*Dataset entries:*
***

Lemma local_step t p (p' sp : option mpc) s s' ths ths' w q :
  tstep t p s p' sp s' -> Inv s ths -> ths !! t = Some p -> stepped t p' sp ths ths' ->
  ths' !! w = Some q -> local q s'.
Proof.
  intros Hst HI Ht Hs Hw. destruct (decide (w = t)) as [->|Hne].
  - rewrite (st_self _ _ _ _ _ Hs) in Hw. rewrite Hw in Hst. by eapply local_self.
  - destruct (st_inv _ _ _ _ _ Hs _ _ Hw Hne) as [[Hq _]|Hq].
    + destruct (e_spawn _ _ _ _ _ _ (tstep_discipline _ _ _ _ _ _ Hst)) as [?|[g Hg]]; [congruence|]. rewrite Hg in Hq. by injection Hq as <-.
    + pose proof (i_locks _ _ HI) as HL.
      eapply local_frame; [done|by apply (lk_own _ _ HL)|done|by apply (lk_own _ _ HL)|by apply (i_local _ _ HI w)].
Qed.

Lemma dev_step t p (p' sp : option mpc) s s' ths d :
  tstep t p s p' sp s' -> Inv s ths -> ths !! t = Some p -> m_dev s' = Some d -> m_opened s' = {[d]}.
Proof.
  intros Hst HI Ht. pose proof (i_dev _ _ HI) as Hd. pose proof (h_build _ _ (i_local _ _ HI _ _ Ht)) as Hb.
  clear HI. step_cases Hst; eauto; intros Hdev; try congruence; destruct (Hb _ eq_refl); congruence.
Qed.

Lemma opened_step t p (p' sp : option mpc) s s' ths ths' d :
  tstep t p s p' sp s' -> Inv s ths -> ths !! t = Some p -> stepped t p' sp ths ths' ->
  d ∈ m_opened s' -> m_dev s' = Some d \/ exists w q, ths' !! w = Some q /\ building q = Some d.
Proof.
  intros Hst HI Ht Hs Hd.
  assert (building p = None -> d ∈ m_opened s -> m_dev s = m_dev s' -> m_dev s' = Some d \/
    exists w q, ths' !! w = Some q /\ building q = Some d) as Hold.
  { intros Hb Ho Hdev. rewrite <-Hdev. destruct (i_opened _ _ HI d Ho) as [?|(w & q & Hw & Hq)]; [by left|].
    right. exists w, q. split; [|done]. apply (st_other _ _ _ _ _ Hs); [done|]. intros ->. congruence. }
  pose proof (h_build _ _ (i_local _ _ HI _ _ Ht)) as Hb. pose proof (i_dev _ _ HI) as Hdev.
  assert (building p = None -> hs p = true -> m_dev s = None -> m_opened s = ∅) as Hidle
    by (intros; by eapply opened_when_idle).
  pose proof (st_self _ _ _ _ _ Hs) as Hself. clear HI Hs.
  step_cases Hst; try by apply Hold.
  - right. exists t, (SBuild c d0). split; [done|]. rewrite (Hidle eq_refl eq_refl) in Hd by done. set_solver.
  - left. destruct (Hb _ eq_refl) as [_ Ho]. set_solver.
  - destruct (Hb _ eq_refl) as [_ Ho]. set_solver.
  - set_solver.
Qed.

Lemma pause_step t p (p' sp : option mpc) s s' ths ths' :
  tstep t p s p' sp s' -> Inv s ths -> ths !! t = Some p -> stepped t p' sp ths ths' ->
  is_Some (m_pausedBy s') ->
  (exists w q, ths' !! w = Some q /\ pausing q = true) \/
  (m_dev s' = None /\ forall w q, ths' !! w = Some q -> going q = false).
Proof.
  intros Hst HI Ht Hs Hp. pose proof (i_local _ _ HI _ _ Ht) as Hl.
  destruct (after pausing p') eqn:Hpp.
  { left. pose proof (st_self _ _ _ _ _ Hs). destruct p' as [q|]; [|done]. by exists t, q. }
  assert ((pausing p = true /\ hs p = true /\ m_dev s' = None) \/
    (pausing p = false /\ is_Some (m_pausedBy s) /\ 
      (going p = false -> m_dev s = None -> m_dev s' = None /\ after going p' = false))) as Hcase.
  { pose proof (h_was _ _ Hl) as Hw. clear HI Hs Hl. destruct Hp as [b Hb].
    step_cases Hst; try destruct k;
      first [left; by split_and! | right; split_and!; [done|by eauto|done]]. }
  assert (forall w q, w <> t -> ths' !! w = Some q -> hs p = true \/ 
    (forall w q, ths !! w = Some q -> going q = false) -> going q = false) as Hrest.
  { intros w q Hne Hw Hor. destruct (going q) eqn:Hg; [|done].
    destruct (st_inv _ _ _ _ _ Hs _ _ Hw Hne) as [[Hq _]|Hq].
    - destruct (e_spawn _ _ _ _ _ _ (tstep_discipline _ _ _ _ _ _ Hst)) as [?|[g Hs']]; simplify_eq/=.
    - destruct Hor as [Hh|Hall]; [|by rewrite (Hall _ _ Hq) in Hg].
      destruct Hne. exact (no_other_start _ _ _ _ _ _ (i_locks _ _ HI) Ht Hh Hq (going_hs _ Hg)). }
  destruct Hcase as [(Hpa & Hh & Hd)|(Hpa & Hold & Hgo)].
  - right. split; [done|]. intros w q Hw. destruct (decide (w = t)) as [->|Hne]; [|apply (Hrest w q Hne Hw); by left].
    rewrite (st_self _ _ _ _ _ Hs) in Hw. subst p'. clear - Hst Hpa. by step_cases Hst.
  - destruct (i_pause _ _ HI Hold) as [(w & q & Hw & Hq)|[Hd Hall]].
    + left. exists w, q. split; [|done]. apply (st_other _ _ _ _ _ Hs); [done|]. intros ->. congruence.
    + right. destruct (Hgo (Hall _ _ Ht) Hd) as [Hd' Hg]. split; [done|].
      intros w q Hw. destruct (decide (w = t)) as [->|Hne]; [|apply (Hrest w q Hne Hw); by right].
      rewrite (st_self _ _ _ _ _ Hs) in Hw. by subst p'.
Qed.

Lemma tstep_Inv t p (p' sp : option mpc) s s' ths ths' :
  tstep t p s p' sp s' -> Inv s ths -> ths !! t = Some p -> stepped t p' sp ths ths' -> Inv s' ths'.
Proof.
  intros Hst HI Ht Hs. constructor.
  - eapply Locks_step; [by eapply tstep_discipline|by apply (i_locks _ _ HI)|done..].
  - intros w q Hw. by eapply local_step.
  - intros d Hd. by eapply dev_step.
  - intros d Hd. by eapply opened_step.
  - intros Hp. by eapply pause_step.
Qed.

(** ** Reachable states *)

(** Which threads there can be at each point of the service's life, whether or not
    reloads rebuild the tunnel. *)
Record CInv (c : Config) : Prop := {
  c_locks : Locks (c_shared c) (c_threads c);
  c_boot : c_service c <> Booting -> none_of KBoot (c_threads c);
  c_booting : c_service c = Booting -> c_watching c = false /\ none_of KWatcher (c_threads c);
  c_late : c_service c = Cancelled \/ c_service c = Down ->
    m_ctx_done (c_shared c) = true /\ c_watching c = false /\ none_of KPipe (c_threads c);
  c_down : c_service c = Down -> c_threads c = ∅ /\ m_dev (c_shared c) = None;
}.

***

*EXERCISE INSTRUCTIONS:*
Every one of the entries must be printed exactly.

*RESPONSE BELOW:*
Lemma local_step t p (p' sp : option mpc) s s' ths ths' w q :
  tstep t p s p' sp s' -> Inv s ths -> ths !! t = Some p -> stepped t p' sp ths ths' ->
  ths' !! w = Some q -> local q s'.
Proof.
  intros Hst HI Ht Hs Hw. destruct (decide (w = t)) as [->|Hne].
  - rewrite (st_self _ _ _ _ _ Hs) in Hw. rewrite Hw in Hst. by eapply local_self.
  - destruct (st_inv _ _ _ _ _ Hs _ _ Hw Hne) as [[Hq _]|Hq].
    + destruct (e_spawn _ _ _ _ _ _ (tstep_discipline _ _ _ _ _ _ Hst)) as [?|[g Hg]]; [congruence|]. rewrite Hg in Hq. by injection Hq as <-.
    + pose proof (i_locks _ _ HI) as HL.
      eapply local_frame; [done|by apply (lk_own _ _ HL)|done|by apply (lk_own _ _ HL)|by apply (i_local _ _ HI w)].
Qed.

Lemma dev_step t p (p' sp : option mpc) s s' ths d :
  tstep t p s p' sp s' -> Inv s ths -> ths !! t = Some p -> m_dev s' = Some d -> m_opened s' = {[d]}.
Proof.
  intros Hst HI Ht. pose proof (i_dev _ _ HI) as Hd. pose proof (h_build _ _ (i_local _ _ HI _ _ Ht)) as Hb.
  clear HI. step_cases Hst; eauto; intros Hdev; try congruence; destruct (Hb _ eq_refl); congruence.
Qed.

Lemma opened_step t p (p' sp : option mpc) s s' ths ths' d :
  tstep t p s p' sp s' -> Inv s ths -> ths !! t = Some p -> stepped t p' sp ths ths' ->
  d ∈ m_opened s' -> m_dev s' = Some d \/ exists w q, ths' !! w = Some q /\ building q = Some d.
Proof.
  intros Hst HI Ht Hs Hd.
  assert (building p = None -> d ∈ m_opened s -> m_dev s = m_dev s' -> m_dev s' = Some d \/
    exists w q, ths' !! w = Some q /\ building q = Some d) as Hold.
  { intros Hb Ho Hdev. rewrite <-Hdev. destruct (i_opened _ _ HI d Ho) as [?|(w & q & Hw & Hq)]; [by left|].
    right. exists w, q. split; [|done]. apply (st_other _ _ _ _ _ Hs); [done|]. intros ->. congruence. }
  pose proof (h_build _ _ (i_local _ _ HI _ _ Ht)) as Hb. pose proof (i_dev _ _ HI) as Hdev.
  assert (building p = None -> hs p = true -> m_dev s = None -> m_opened s = ∅) as Hidle
    by (intros; by eapply opened_when_idle).
  pose proof (st_self _ _ _ _ _ Hs) as Hself. clear HI Hs.
  step_cases Hst; try by apply Hold.
  - right. exists t, (SBuild c d0). split; [done|]. rewrite (Hidle eq_refl eq_refl) in Hd by done. set_solver.
  - left. destruct (Hb _ eq_refl) as [_ Ho]. set_solver.
  - destruct (Hb _ eq_refl) as [_ Ho]. set_solver.
  - set_solver.
Qed.

Lemma pause_step t p (p' sp : option mpc) s s' ths ths' :
  tstep t p s p' sp s' -> Inv s ths -> ths !! t = Some p -> stepped t p' sp ths ths' ->
  is_Some (m_pausedBy s') ->
  (exists w q, ths' !! w = Some q /\ pausing q = true) \/
  (m_dev s' = None /\ forall w q, ths' !! w = Some q -> going q = false).
Proof.
  intros Hst HI Ht Hs Hp. pose proof (i_local _ _ HI _ _ Ht) as Hl.
  destruct (after pausing p') eqn:Hpp.
  { left. pose proof (st_self _ _ _ _ _ Hs). destruct p' as [q|]; [|done]. by exists t, q. }
  assert ((pausing p = true /\ hs p = true /\ m_dev s' = None) \/
    (pausing p = false /\ is_Some (m_pausedBy s) /\ 
      (going p = false -> m_dev s = None -> m_dev s' = None /\ after going p' = false))) as Hcase.
  { pose proof (h_was _ _ Hl) as Hw. clear HI Hs Hl. destruct Hp as [b Hb].
    step_cases Hst; try destruct k;
      first [left; by split_and! | right; split_and!; [done|by eauto|done]]. }
  assert (forall w q, w <> t -> ths' !! w = Some q -> hs p = true \/ 
    (forall w q, ths !! w = Some q -> going q = false) -> going q = false) as Hrest.
  { intros w q Hne Hw Hor. destruct (going q) eqn:Hg; [|done].
    destruct (st_inv _ _ _ _ _ Hs _ _ Hw Hne) as [[Hq _]|Hq].
    - destruct (e_spawn _ _ _ _ _ _ (tstep_discipline _ _ _ _ _ _ Hst)) as [?|[g Hs']]; simplify_eq/=.
    - destruct Hor as [Hh|Hall]; [|by rewrite (Hall _ _ Hq) in Hg].
      destruct Hne. exact (no_other_start _ _ _ _ _ _ (i_locks _ _ HI) Ht Hh Hq (going_hs _ Hg)). }
  destruct Hcase as [(Hpa & Hh & Hd)|(Hpa & Hold & Hgo)].
  - right. split; [done|]. intros w q Hw. destruct (decide (w = t)) as [->|Hne]; [|apply (Hrest w q Hne Hw); by left].
    rewrite (st_self _ _ _ _ _ Hs) in Hw. subst p'. clear - Hst Hpa. by step_cases Hst.
  - destruct (i_pause _ _ HI Hold) as [(w & q & Hw & Hq)|[Hd Hall]].
    + left. exists w, q. split; [|done]. apply (st_other _ _ _ _ _ Hs); [done|]. intros ->. congruence.
    + right. destruct (Hgo (Hall _ _ Ht) Hd) as [Hd' Hg]. split; [done|].
      intros w q Hw. destruct (decide (w = t)) as [->|Hne]; [|apply (Hrest w q Hne Hw); by right].
      rewrite (st_self _ _ _ _ _ Hs) in Hw. by subst p'.
Qed.

Lemma tstep_Inv t p (p' sp : option mpc) s s' ths ths' :
  tstep t p s p' sp s' -> Inv s ths -> ths !! t = Some p -> stepped t p' sp ths ths' -> Inv s' ths'.
Proof.
  intros Hst HI Ht Hs. constructor.
  - eapply Locks_step; [by eapply tstep_discipline|by apply (i_locks _ _ HI)|done..].
  - intros w q Hw. by eapply local_step.
  - intros d Hd. by eapply dev_step.
  - intros d Hd. by eapply opened_step.
  - intros Hp. by eapply pause_step.
Qed.

(** ** Reachable states *)

(** Which threads there can be at each point of the service's life, whether or not
    reloads rebuild the tunnel. *)
Record CInv (c : Config) : Prop := {
  c_locks : Locks (c_shared c) (c_threads c);
  c_boot : c_service c <> Booting -> none_of KBoot (c_threads c);
  c_booting : c_service c = Booting -> c_watching c = false /\ none_of KWatcher (c_threads c);
  c_late : c_service c = Cancelled \/ c_service c = Down ->
    m_ctx_done (c_shared c) = true /\ c_watching c = false /\ none_of KPipe (c_threads c);
  c_down : c_service c = Down -> c_threads c = ∅ /\ m_dev (c_shared c) = None;
}.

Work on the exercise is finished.